# Wasserstein GANs

## Motivation


## Modes

Any peak on the densitiy function of the distribution of features is a mode. This is the case for mose real-world dataset. For example hand written digits having two features, we see modes for each digit (see VAE notebook).

**Mode collapse** happens when the generator learns to fool the discriminator by producing examples from a single class of **one mode** from the whole training dataset. This is unfortunate because, while the generator is optimizing to fool the discriminator, that's not what you ultimately want your generator to do.

### Example:

Take a discriminator that has learned to be good at identifying which handwritten digits are fakes, except for cases where the generated images look like ones and sevens. This could mean the **discriminator** is at of **local minima** of its cost function. 

The discriminator classifies most of the digits correctly, except for the ones that resembled those ones and sevens, then this information is passed on to the generator. The generator gets feedback from the discriminator and gets a good idea of how to fool the discriminator in the next round. It learns that all images of a one or a seven were misclassified by the discriminator, so it generates a lot of pictures that resemble either of those numbers. 

Then these generated images are then passed on to the discriminator in the next round who then misclassifies every picture except for maybe the one felt looks more like a seven. Generator gets that feedback and sees that the discriminator's weakness is with the pictures that resembled a handwritten one, so this time all the pictures it produces resembled that digit, **collapsing to a single mode** for the whole distribution of possible handwritten digits.

## Wasserstein Loss

### Problem with BCE Loss

The discriminator does not output useful gradients (feedback) for the generator when the real/fake distributions are far apart. This is also called the vanishing gradient problem because the gradients approach 0 when the distributions are far apart.

A loss which mitigates this is **Wasserstein Loss** (W-Loss) which uses the **Earth mover’s distance** (EMD). Earth mover’s distance is a measure of how different two distributions are by estimating the effort it takes to make the generated distribution equal to the real one.

The **discriminator** outputs between 0 and 1:

$$
\underset{d}{\min} \underset{g}{\max} - \big( \mathbb{E}(\log(d(x))) + \mathbb{E}(1 - \log(d(g(z)))) \big)
$$

### W-Loss

When using W-Loss the term discriminator is replaces by the term **critic** as the model does not discriminate between $0$ and $1$, but outputs any number.

W-Loss approximates the Earth Mover's Distance.

The **critic** outputs **any number**:

$$
\underset{d}{\min} \underset{c}{\max} \mathbb{E}(c\,(x)) + \mathbb{E}(c\,(g(z)))
$$

So, **W-Loss** looks similar to BCS-Loss, but prevents **mode collapse** and the **vanishing gradients** problem.

### Condition on Wasserstein Critic

The **critics** network needs to be **1-Lipschitz Continuous** when using W-Loss. 1-L Continuous demands that the slope of every point in a function is less than or equal to one, i.e. when the **gradients L2 norm** is is less then or equal to 1 at all points:

$$
|| \, \nabla c(x) \, ||_2 \leq 1
$$

In case of a neural network this requires that its gradient is always less than or equal to one.

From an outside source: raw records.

(** * Altster: the hybrid playback orchestrator

    A shallow embedding of [src/lib/spotify/player.ts], of [getTrack] from
    [src/lib/spotify/api.ts], of the zustand player store
    ([store/playerStore.ts]) and of the [useSpotifyPlayer] hook, followed by
    the properties of the playback specification settled on this embedding.

    Modelling conventions.
    - The module-level [let] variables of [player.ts] and the page objects
      they depend on ([window.Spotify], the SDK ready callback) are the
      fields of one record, [World], threaded through every operation.  The
      shared audio element is one field of it: every function works on the
      same element, as the source does through its global.
    - An [async] function is a computation [M A]: from a world it yields an
      outcome (promise resolved, promise rejected, promise never settled),
      the world it leaves behind and the chronological list of the effects
      it issued on its surroundings (network requests, calls on the audio
      element, on the document and on the SDK, console output).
    - What the browser, the network and the vendor SDK answer is read from
      an oracle record, [Env], one per top-level call.
    - Calls run to completion one after the other.  Two in-flight calls
      interleaved at an [await], and events the surroundings deliver after
      a promise has settled, are outside this part of the model.  The
      loading of the vendor SDK, where the order of calls and of the
      script's execution decides, is followed turn by turn instead
      ([initialize_executor], [sdk_script_runs], [page]).
    - A promise taken from the browser ([play()], a request) resolves or
      rejects; one that never settles is not among the oracle's answers.
      The body of a metadata answer that parses is a track object, as the
      declared type of [getTrack] says; [api.ts] does not check it, and a
      body that is JSON [null] is outside the model.
    - The [paused] attribute of the element changes with [pause()], with a
      resolved [play()] and with what the oracle reports where the code
      reads it in the start-detection window (the pause listener and the
      timer); where a 'playing' or 'timeupdate' event ends the window the
      code does not read it, and the model keeps what [play()] left.  The
      pause the browser's own load algorithm performs on a change of source
      is outside the model.
    - A JavaScript [number] is [NaN] or an exact rational; rounding and the
      infinities are outside the model.  Strings are ASCII. *)

From Stdlib Require Import Bool Arith List String Ascii Lia.
From Stdlib Require Import NArith QArith Qminmax Lqa.
Import ListNotations.
Close Scope Q_scope.
Local Open Scope string_scope.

This conditions ensures that W-Loss is validly approximating the EMD.

### 1-Lipschitz Continuity Enforcement

There are two ways to enforce 1-L Continuity: **Weight Clipping** and **Gradient Penalty**.

**Weight Clipping** forces the weights of the critic to a fixed interval by clipping the values outside this interval.

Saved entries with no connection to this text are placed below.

(** * devserver.py: staging coordinator, cache clean-up, update override

    A shallow embedding of the request handlers of [devserver.py] and of the
    cache set-up of its [__main__] block.  Python values are modelled with
    the types closest to them: [kwargs] and [_downloader_dict] are finite
    maps, byte strings are [string], an uncaught exception is the [Raise]
    branch of [outcome].  The modules [downloader] and [autoupdate] are not
    part of the file; what the handlers need of them is modelled from the
    specification and marked as such. *)

From Stdlib Require Import ZArith Ascii.
From stdpp Require Import base option gmap sets list strings sorting pretty.

Local Open Scope Z_scope.
Local Open Scope nat_scope.

(** ** Python results *)

Module Py.

(** The exceptions that cross a handler: [DevServerError] (line 31),
    [cherrypy.HTTPError], [SystemExit] and whatever a collaborator raises. *)
Inductive exn : Type :=
| DevServerError (msg : string)
| HTTPError (status : Z) (msg : string)
| SystemExit (code : Z)
| Foreign (what : string).

Inductive outcome (A : Type) : Type :=
| Return (a : A)
| Raise (e : exn).

Arguments Return {A} a.
Arguments Raise {A} e.

#[global] Instance exn_eq_dec : EqDecision exn.
Proof. solve_decision. Defined.

#[global] Instance outcome_eq_dec `{EqDecision A} : EqDecision (outcome A).
Proof. solve_decision. Defined.

(** [not v] for the result of [kwargs.get(name)]: [None] and the empty
    string are false, any other string is true. *)
Definition falsy (v : option string) : bool :=
  match v with
  | None => true
  | Some EmptyString => true
  | Some (String _ _) => false
  end.

End Py.

Export Py.

(** ** The staging coordinator: [download] and [wait_for_status] *)

Module Coordinator.

(** Modelled from the spec: the state of a staging task of the missing
    [downloader] module, "state ∈ {Running, Succeeded, Failed}", a failure
    carrying its message. *)
Inductive task_state : Type :=
| Running
| Succeeded
| Failed (msg : string).

(** Modelled from the spec: a [downloader.Downloader] object.  It is [Idle]
    from its construction until [Download] has launched staging work for a
    key, and a [Task] for that key afterwards. *)
Inductive Downloader : Type :=
| Idle
| Task (key : string) (st : task_state).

A more effective method is **Gradient Penalty** which adds a regularization term:

$$
\underset{d}{\min} \underset{c}{\max} \mathbb{E}(c\,(x)) + \mathbb{E}(c\,(g(z))) + \lambda \, \mathbb{E}(|| \, \nabla c(\hat{x}) \, ||_2 - 1)^2
$$

with

$$
\hat{x} = \epsilon x + (1 - \epsilon) g(z)
$$

being an **interpolation** of the fake and the real image using a hyper parameter $\epsilon$. Using the gradients on an intermediate image with respect to the critic is an approximation for enforcing the gradient norm to be 1 almost everywhere. Since checking the critic’s gradient at each possible point of the feature space is virtually impossible, you can approximate this by using interpolated images.

The first term makes the GAN less prone to **mode collapsing** and **vanishing gradient**. The second term tries to make the **critic** be 1-L Continuous, for that the loss function to be continuous and differntiable.